#### DESCRIPTION OF THE TASK
Begin at the first line of the records below and, please, give each line again exactly until the line with "Definition cx4_f1 : ndarray" is included.

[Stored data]
# # #

(** One pixel, [C = 0.1], starting at [0.0]: the intensity rises to
    [0.0999999], then to [0.1000005] (a change of [6e-7], skipped), then to
    [0.25]. *)
Definition cx4_f0 : ndarray := mk_ndarray (1%nat, 1%nat) [0].
Definition cx4_f1 : ndarray := mk_ndarray (1%nat, 1%nat) [999999 # 10000000].
Definition cx4_f2 : ndarray := mk_ndarray (1%nat, 1%nat) [1000005 # 10000000].
Definition cx4_f3 : ndarray := mk_ndarray (1%nat, 1%nat) [1 # 4].
Definition cx4_s0 : DvsSimulator := mk_DvsSimulator (1 # 10) 1 1 cx4_f0 cx4_f0 0.
Definition cx4_s1 : DvsSimulator := mk_DvsSimulator (1 # 10) 1 1 cx4_f0 cx4_f1 1.
Definition cx4_s2 : DvsSimulator := mk_DvsSimulator (1 # 10) 1 1 cx4_f0 cx4_f2 2.
Definition cx4_s3 : DvsSimulator := mk_DvsSimulator (1 # 10) 1 1 cx4_f0 cx4_f3 3.

(** A run of the main loop: the simulator of [ex_sim] built by the program
    at time 0, then the frame [ex_frame] at time 1 and the first frame again
    at time 2, with publish intervals of half a second. *)
Definition ex_frames : list (Q * ndarray) := [(1, ex_frame); (2, ex_initial)].
Definition ex_start : loop_vars :=
  mk_loop_vars ex_sim (mk_driver_state [] 0 [] []) 0 [].
Definition ex_end : loop_vars :=
  Eval vm_compute in
    fst (main_loop 10 (1 # 2) (1 # 2) 2 1 true 0 ex_frames ex_start).

(** * The simulator on binary64 numbers

    [__init__] and [update], with the scan and the interpolation, on IEEE
    binary64 numbers, which is what Python computes: every sum, difference,
    product and quotient is rounded, and the comparisons are those of
    doubles. *)
Module Binary64.

Local Open Scope float_scope.

Definition float_of_polarity (polarity : Z) : float :=
  if (0 <? polarity)%Z then 1 else -1.

Definition is_crossing (polarity : Z) (It It_dt cur_crossing : float) : bool :=
  if (0 <? polarity)%Z
  then (It <? cur_crossing) && (cur_crossing <=? It_dt)
  else (cur_crossing <? It) && (It_dt <=? cur_crossing).

Fixpoint find_crossings (fuel : nat) (C It It_dt : float) (polarity : Z)
    (cur_crossing : float) (list_crossings : list float)
  : option (list float) :=
  match fuel with
  | O => None
  | S fuel' =>
      let cur_crossing := cur_crossing + float_of_polarity polarity * C in
      if is_crossing polarity It It_dt cur_crossing
      then find_crossings fuel' C It It_dt polarity cur_crossing
             (list_crossings ++ [cur_crossing])
      else Some list_crossings
  end.

Definition event_time (t delta_t It It_dt crossing : float) : float :=
  t + (crossing - It) * delta_t / (It_dt - It).

(** [0.1] is not a binary64 number; this is the nearest one. *)
Definition C_01 : float := 0x1.999999999999ap-4.

(** *** Arrays, events and the simulator on binary64 numbers

    The same definitions as above, on IEEE binary64 numbers with the
    operations of the source, each rounded: [a + b], [a - b], [a * b],
    [a / b], [math.fabs], and the comparisons [<], [<=] of doubles. *)

Record ndarray := mk_ndarray {
  shape : nat * nat;          (* (rows, columns) *)
  data : list float           (* row-major *)
}.
(** * judge-api: the submissions routes and the language-registry setup

    A shallow embedding of [src/routes/api/submissions.ts] (the handlers of
    [GET /submissions] and [POST /submissions]) and of the setup script that
    seeds the [Langs] table, followed by the properties of the submission
    lifecycle that hold of them.

    The handlers are promise chains over three ambient capabilities: the
    Sequelize models ([Submissions], [Langs], [db]), the queue client
    ([queueJob]) and the Express response ([res.status(..).json(..)]).  They
    are embedded in a state-and-rejection monad over a [World] that holds the
    tables, the queue and the responses written so far. *)

From Stdlib Require Import ZArith.
From stdpp Require Import gmap strings list fin_maps.

Open Scope string_scope.
Open Scope list_scope.
Open Scope Z_scope.

(** ** Values *)

(** One element of [testcases]: [{input: string, output: string}]. *)
Record Testcase := { input : string; output : string }.

(** The JavaScript values the routes handle.  [JError] stands for whatever a
    rejected promise or a [throw] carries. *)
Inductive jsval :=
| JUndefined
| JNum (n : Z)
| JStr (s : string)
| JBool (b : bool)
| JDate (t : Z)
| JCases (cs : list Testcase)
| JError (msg : string).

(** Object literals and table rows are finite maps from property names. *)
Abbreviation obj := (gmap string jsval).

(** Property access [o.k]: a missing property reads as [undefined]. *)
Definition prop (o : obj) (k : string) : jsval := default JUndefined (o !! k).

(** [SubmissionRequestBody]. *)
Record SubmissionRequestBody := {
  source : string;
  lang : string;
  testcases : list Testcase;
  getstdout : bool;
  callbackurl : string
}.

(** What [res.json] is given: an array of rows or an object literal. *)
Inductive Body :=
| BArray (rows : list obj)
| BObject (o : obj).

(** A response as written by [res.status(s).json(b)]. *)
Definition Response : Type := Z * Body.

Definition is_2xx (status : Z) : bool := (200 <=? status) && (status <? 300).
Definition is_4xx (status : Z) : bool := (400 <=? status) && (status <? 500).

(** ** The world the routes act on *)

(** A call made on the database models, with its argument. *)
Inductive DbCall :=
| DbCreate (attrs : obj)
| DbFindAll
| DbSync
| DbLangsSync (force : bool)
| DbBulkCreate (rows : list obj)
| DbClose.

# # #

#### RESPONSE TO THIS TASK
(** One pixel, [C = 0.1], starting at [0.0]: the intensity rises to
    [0.0999999], then to [0.1000005] (a change of [6e-7], skipped), then to
    [0.25]. *)
Definition cx4_f0 : ndarray := mk_ndarray (1%nat, 1%nat) [0].
Definition cx4_f1 : ndarray := mk_ndarray (1%nat, 1%nat) [999999 # 10000000].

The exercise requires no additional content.